Tak ściemniał Maciej Wilk. 5 cytatów propagandzisty i ustalenia raportu NIK

1 dzień temu
Zdjęcie: Tak ściemniał Maciej Wilk. 5 cytatów propagandzisty i ustalenia raportu NIK


To koniec bajek PiS o CPK. Raport NIK wali prosto w ścianę propagandy: projekt latami pchano bez realnych terminów, z fikcyjnym nadzorem i kosztownymi błędami. Kiedy politycy grzali się w blasku makiet, kasa lała się szerokim strumieniem — a efekty? Opóźnienia, straty i puste obietnice. Oto 5 cytatów Macieja Wilka i fakty z raportu NIK.

„CPK to więcej niż lotnisko… symbol rosnących aspiracji” — deklarował Maciej Wilk. Pięknie brzmi, tylko iż NIK nie widzi choćby gwarancji uruchomienia do 2032 r. i wylicza ryzyka, które mogą wysadzić projekt w powietrze przy byle potknięciu. Symbol? Owszem — symbol nieudolności.

Wilk ostrzegał: „Każdy miesiąc zwłoki kosztuje 500 mln zł PKB”. No to liczmy. Decyzja lokalizacyjna dopiero 8 stycznia 2025 r., z 15-miesięcznym poślizgiem, a do końca 2023 r. zrobiono tylko cztery z sześciu kluczowych zadań. Z 7,7 mld zł planu na część lotniskową wydano 1,3 mld — reszta to papierowe plany i gonitwa za terminami, których nikt nie dotrzymywał. Czas to pieniądz, a tu palono i czas, i pieniądze.

„Zostajemy z wiatą autobusową w Modlinie” — szydził Wilk. I co mówi NIK? PPL na skutek decyzji PiS przez lata blokowały rozbudowę Modlina i Okęcia, tracąc setki milionów. Tylko w 2024 r. Modlin to 83 mln zł utraconych przychodów, a w latach 2025–27 może dojść 226 mln zł. Zamiast tego wpompowano ponad 738 mln zł w Radom, opierając się na „nierealistycznych” prognozach. Ktoś tu naprawdę myślał, iż Polacy kupią bilet na miraż.

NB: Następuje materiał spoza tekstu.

Definition parseAggregation : P AggregationExpr :=
  let? fn := match_any aggregations in
  match fn with
  | None => error "expected aggregation function"
  | Some fn =>
      let? m := match_ TokenLParen in
      if (m : bool) then
        let? id := at_token TokenIdent in
        let? field := if (id : bool) then let? tok := advance in ret (Value tok) else ret "" in
        expect TokenRParen "expected ')' after aggregation field" ;?
        ret (mkAggregationExpr fn field "")
      else ret (mkAggregationExpr fn "" "")
  end.

Definition group_fields : P (list string) :=
  expect TokenLParen "expected '(' after 'by'" ;?
  let? fields := comma_list (ident "expected field name in group by") [] in
  expect TokenRParen "expected ')' to close group by" ;? ret fields.

Definition aggregation_loop : P (list AggregationExpr) :=
  loop (λ aggs,
    let? c := checkAggregation in
    if (c : bool) then
      let? agg := parseAggregation in
      let? more := match_ TokenComma in ret (aggs ++ [agg], more)
    else ret (aggs, false)) [].

Definition parseGroupBy : P PipeNode :=
  let? pos := here in
  let? aggs := aggregation_loop in
  let? m := match_ TokenBy in
  if (m : bool) then let? fields := group_fields in ret (GroupByNode aggs fields pos)
  else ret (GroupByNode aggs [] pos).

Definition order_field : P OrderField :=
  let? f := ident "expected field name in order by" in
  let? d := match_ TokenDesc in
  if (d : bool) then ret (mkOrderField f true)
  else match_ TokenAsc ;? ret (mkOrderField f false).

Definition parseOrderBy : P OrderByNode :=
  let? pos := here in advance ;?
  expect TokenBy "expected 'by' after 'order'" ;?
  let? fields := comma_list order_field [] in ret (mkOrderByNode fields pos).

Definition parseLimit : P LimitNode :=
  let? pos := here in advance ;?
  let? tok := token TokenNumber "expected number after 'limit'" in
  match Atoi (Value tok) with
  | (_, Some e) => error ("invalid limit: " +:+ Atoi_error (Value tok) e)
  | (count, None) =>
      let? m := match_ TokenOffset in
      if (m : bool) then
        let? off := token TokenNumber "expected number after 'offset'" in
        ret (mkLimitNode count (Atoi (Value off)).1 pos)
      else ret (mkLimitNode count 0 pos)
  end.

Definition parseTop : P PipeNode :=
  let? pos := here in advance ;?
  let? tok := token TokenNumber "expected number after 'top'" in
  let count := (Atoi (Value tok)).1 in
  let? id := at_token TokenIdent in
  if (id : bool) then let? f := advance in ret (TopNode count (Value f) pos)
  else ret (TopNode count "" pos).

Definition parseWindow : P PipeNode :=
  let? pos := here in advance ;?
  let? ty := match_any [(TokenTumbling, "tumbling"); (TokenSliding, "sliding"); (TokenSession, "session")] in
  match ty with
  | None => error "expected window type (tumbling, sliding, session)"
  | Some ty =>
      expect TokenEq ("expected '=' after '" +:+ ty +:+ "'") ;?
      let? d := duration "expected duration after window type" "invalid duration: " in
      ret (WindowNode ty d pos)
  end.

(** One item of the "on" list: the fields and the tolerance so far. *)
Definition correlate_item (st : list string * Duration) : P ((list string * Duration) * bool) :=
  let '(fields, tol) := st in
  let? time := at_token TokenTime in
  let? st' :=
    if (time : bool) then
      advance ;?
      let? pm := match_ TokenPlusMinus in
      if (pm : bool) then
        let? d := duration ("expected duration after '" +:+ String "194" (String "177" "'")) "invalid time tolerance: " in
        ret (fields, d)
      else ret (fields, tol)
    else
      let? id := at_token TokenIdent in
      if (id : bool) then let? tok := advance in ret (fields ++ [Value tok], tol)
      else ret (fields, tol) in
  let? more := match_ TokenComma in ret (st', more).

Definition parseCorrelate : P PipeNode :=
  let? pos := here in advance ;?
  let? target := match_any [(TokenLogs, "logs"); (TokenTraces, "traces"); (TokenMetrics, "metrics")] in
  match target with
  | None => error "expected correlation target (logs, traces, metrics)"
  | Some target =>
      expect TokenOn "expected 'on' clause in correlate" ;?
      expect TokenLParen "expected '(' after 'on'" ;?
      let? (fields, tol) := loop correlate_item ([], 0) in
      expect TokenRParen "expected ')' to close correlation fields" ;?
      ret (CorrelateNode target fields tol pos)
  end.

Definition anomalies_param (st : string * float64) : P ((string * float64) * bool) :=
  let '(algorithm, sensitivity) := st in
  let? a := match_ TokenAlgorithm in
  if (a : bool) then
    expect TokenEq "expected '=' after 'algorithm'" ;?
    let? name := ident "expected algorithm name" in ret ((name, sensitivity), true)
  else
    let? s := match_ TokenSensitivity in
    if (s : bool) then
      expect TokenEq "expected '=' after 'sensitivity'" ;?
      let? tok := token TokenNumber "expected number for sensitivity" in
      ret ((algorithm, ParseFloat (Value tok)), true)
    else ret (st, false).

Definition parseAnomalies : P PipeNode :=
  let? pos := here in advance ;?
  let? (algorithm, sensitivity) := loop anomalies_param ("ensemble", f64_of_decimal 8 1) in
  ret (AnomaliesNode algorithm sensitivity pos).

Definition parseExtract : P PipeNode :=
  let? pos := here in advance ;?
  let? auto := match_ TokenAuto in
  if (auto : bool) then ret (ExtractNode "" true pos)
  else
    let? pat := match_ TokenPattern in
    if (pat : bool) then
      expect TokenEq "expected '=' after 'pattern'" ;?
      let? tok := token TokenString "expected pattern string" in
      ret (ExtractNode (Value tok) false pos)
    else
      let? tok := token TokenString "expected 'auto' or pattern string" in
      ret (ExtractNode (Value tok) false pos).

Definition histogram_param (st : Z * list string) : P ((Z * list string) * bool) :=
  let '(buckets, fields) := st in
  let? b := match_ TokenBuckets in
  if (b : bool) then
    expect TokenEq "expected '=' after 'buckets'" ;?
    let? tok := token TokenNumber "expected number of buckets" in
    ret (((Atoi (Value tok)).1, fields), true)
  else
    let? g := match_ TokenBy in
    if (g : bool) then
      let? more := group_fields in ret ((buckets, fields ++ more), true)
    else ret (st, false).

Definition parseHistogram : P PipeNode :=
  let? pos := here in advance ;?
  let? field := ident "expected field name for histogram" in
  let? (buckets, fields) := loop histogram_param (20, []) in
  ret (HistogramNode field buckets fields pos).

Definition parseDistinct : P PipeNode :=
  let? pos := here in advance ;?
  let? field := ident "expected field name after 'distinct'" in
  ret (SelectNode [(FunctionCallExpr "distinct" [IdentifierExpr field [] pos] pos, "")] pos).

Definition parsePipe : P PipeNode := λ p,
  (if check TokenWhere p then parseWhere
   else if check TokenSelect p then parseSelect
   else if check TokenOrder p then let? n := parseOrderBy in ret (OrderBy n)
   else if check TokenLimit p then let? n := parseLimit in ret (Limit n)
   else if check TokenTop p then parseTop
   else if check TokenWindow p then parseWindow
   else if check TokenCorrelate p then parseCorrelate
   else if check TokenAnomalies p then parseAnomalies
   else if check TokenExtract p then parseExtract
   else if check TokenHistogram p then parseHistogram
   else if check TokenDistinct p then parseDistinct
   else let? agg := checkAggregation in
        if (agg : bool) then parseGroupBy
        else error "expected pipe operation (where, select, avg, sum, count, etc.)") p.

(** The range of [parseTimeRange] before the shift: relative, start and end. *)
Definition time_bounds : P (Duration * Time * Time) :=
  let? l := match_ TokenLast in
  if (l : bool) then
    let? d := duration "expected duration after 'last'" "invalid duration: " in
    ret (d, zero_time, zero_time)
  else
    let? b := match_ TokenBetween in
    if (b : bool) then
      let? s := token TokenString "expected start time string" in
      let? start := lift (time_result (ParseRFC3339 (Value s))) (λ e, "invalid start time: " +:+ e) in
      expect TokenAnd "expected 'and' in between clause" ;?
      let? s := token TokenString "expected end time string" in
      let? end_ := lift (time_result (ParseRFC3339 (Value s))) (λ e, "invalid end time: " +:+ e) in
      ret (0, start, end_)
    else ret (0, zero_time, zero_time).

Definition parseTimeRange : P TimeRangeNode :=
  let? pos := here in
  let? (rel, start, end_) := time_bounds in
  let? sh := match_ TokenShift in
  if (sh : bool) then
    let? ok := is_any [TokenDuration; TokenMinus] in
    if (ok : bool) then
      let? negative := match_ TokenMinus in
      let? d := duration "expected duration after 'shift'" "invalid shift duration: " in
      ret (mkTimeRangeNode rel start end_ (if (negative : bool) then wrap64 (- d) else d) pos)
    else error "expected duration after 'shift'"
  else ret (mkTimeRangeNode rel start end_ 0 pos).

Definition pipes_loop : P (list PipeNode) :=
  loop (λ pipes,
    let? m := match_ TokenPipe in
    if (m : bool) then let? pipe := parsePipe in ret (pipes ++ [pipe], true)
    else ret (pipes, false)) [].

Definition parseQuery : P Query :=
  let? pos := here in
  let? source := parseSource in
  let? pipes := pipes_loop in
  let? t := is_any [TokenLast; TokenBetween] in
  if (t : bool) then let? tr := parseTimeRange in ret (mkQuery source pipes (Some tr) pos)
  else ret (mkQuery source pipes None pos).

(** ** Primary expressions *)

Definition parseList (pos : Position) : P Expr :=
  let? values := comma_list parsePrimary [] in
  expect TokenRParen "expected ')' to close list" ;? ret (ListExpr values pos).

(** The arguments after the parenthesis, up to the closing one. *)
Definition call_args : P (list Expr) :=
  let? none := at_token TokenRParen in
  let? args := if (none : bool) then ret [] else comma_list parseExpression [] in
  expect TokenRParen "expected ')' after function arguments" ;? ret args.

Definition parseAggregationAsFunction : P Expr :=
  let? pos := here in
  let? tok := advance in
  expect TokenLParen ("expected '(' after " +:+ Value tok) ;?
  let? args := call_args in ret (FunctionCallExpr (Value tok) args pos).

(** The path after the name of an identifier. *)
Definition path_loop : P (list string) :=
  loop (λ path,
    let? dot := match_ TokenDot in
    if (dot : bool) then
      let? ok := is_any [TokenIdent; TokenStar] in
      if (ok : bool) then let? tok := advance in ret (path ++ [Value tok], true)
      else error "expected identifier after '.'"
    else ret (path, false)) [].

Definition parseIdentifierOrCall : P Expr :=
  let? pos := here in
  let? tok := advance in
  let? m := match_ TokenLParen in
  if (m : bool) then
    let? args := call_args in ret (FunctionCallExpr (Value tok) args pos)
  else
    let? path := path_loop in ret (IdentifierExpr (Value tok) path pos).

(** What follows an opening parenthesis. *)
Definition parse_parenthesis (pos : Position) : P Expr :=
  let? sub := is_any [TokenMetrics; TokenLogs; TokenTraces; TokenEvents] in
  if (sub : bool) then
    let? q := parseQuery in
    expect TokenRParen "expected ')' to close subquery" ;? ret (SubqueryExpr q pos)
  else
    let? lst := is_any [TokenString; TokenNumber] in
    if (lst : bool) then parseList pos
    else
      let? e := parseExpression in
      expect TokenRParen "expected ')' to close expression" ;? ret e.

Definition number_literal (s : string) : Literal :=
  if Contains s "." then LiteralFloat (ParseFloat s) else LiteralInt (Atoi s).1.

Definition keyword_literals : list (TokenType * Literal) :=
  [(TokenTrue, LiteralBool true); (TokenFalse, LiteralBool false); (TokenNull, LiteralNull)].

(** The switch of [parsePrimary]. *)
Definition primary_body : P Expr := λ p,
  let pos := Pos (current p) in
  let literal (f : string → Literal) : P Expr :=
    let? tok := advance in ret (LiteralExpr (f (Value tok)) pos) in
  (if check TokenNumber p then literal number_literal
   else if check TokenDuration p then
     let? tok := advance in
     let? d := lift (parseDuration (Value tok)) (λ e, "invalid duration: " +:+ e) in
     ret (LiteralExpr (LiteralDuration d) pos)
   else if check TokenString p then literal LiteralString
   else if check TokenRegex p then literal LiteralRegex
   else
     let? kw := match_any keyword_literals in
     match kw with
     | Some v => ret (LiteralExpr v pos)
     | None =>
         let? id := at_token TokenIdent in
         if (id : bool) then parseIdentifierOrCall
         else
           let? agg := checkAggregation in
           if (agg : bool) then parseAggregationAsFunction
           else
             let? par := match_ TokenLParen in
             if (par : bool) then parse_parenthesis pos
             else
               let? star := match_ TokenStar in
               if (star : bool) then ret (IdentifierExpr "*" [] pos)
               else error "unexpected token in expression"
     end) p.
End levels.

Gdy Wilk mówi: „Przylatujących do CPK witać będzie Baranowska Łąka”, robi się ponuro-komicznie. NIK nie rozstrzyga, czy wycięte „Airport City” to grzech śmiertelny, ale miażdży chaos procesu: od umowy z generalnym projektantem bez Master Planu, po „fast-tracking”, który rozjechał harmonogram i koszty. To nie planowanie — to jazda na oślep.

A wisienka na torcie? „Projekt pod każdym względem gorszy” — grzmi Wilk o nowej wersji programu CPK. NIK jednak miażdży tą argumentację wytykając PiS ryzykowne finansowanie (PPL jako „partner” z własnymi problemami i stratami na Radomiu), brak dokumentów wdrożeniowych, a choćby 20 mln zł wysłane do GDDKiA, z czego wydano ok. 2 mln, reszta leżała i nie zarabiała odsetek. To są realne pieniądze, nie fantazje z prezentacji. I to my za to płacimy.

I tak oto propagandzista Wilk się skończył.

Finał? Zamiast „portu marzeń” mamy rachunek grozy: opóźnienia, utracone przychody, setki milionów utopione w Radomiu, wyczerpywaną przepustowość Okęcia i parking zamknięty z powodu zaniedbań. Raport NIK nie zostawia złudzeń: CPK to pomnik pychy i bałaganu, który trzeba wreszcie budować jak projekt inżynierski, a nie kampanię wyborczą.

Warto dodać jeszcze jedno – cały projekt CPK był jedną wielką wyciągalnią kasy dla PiS.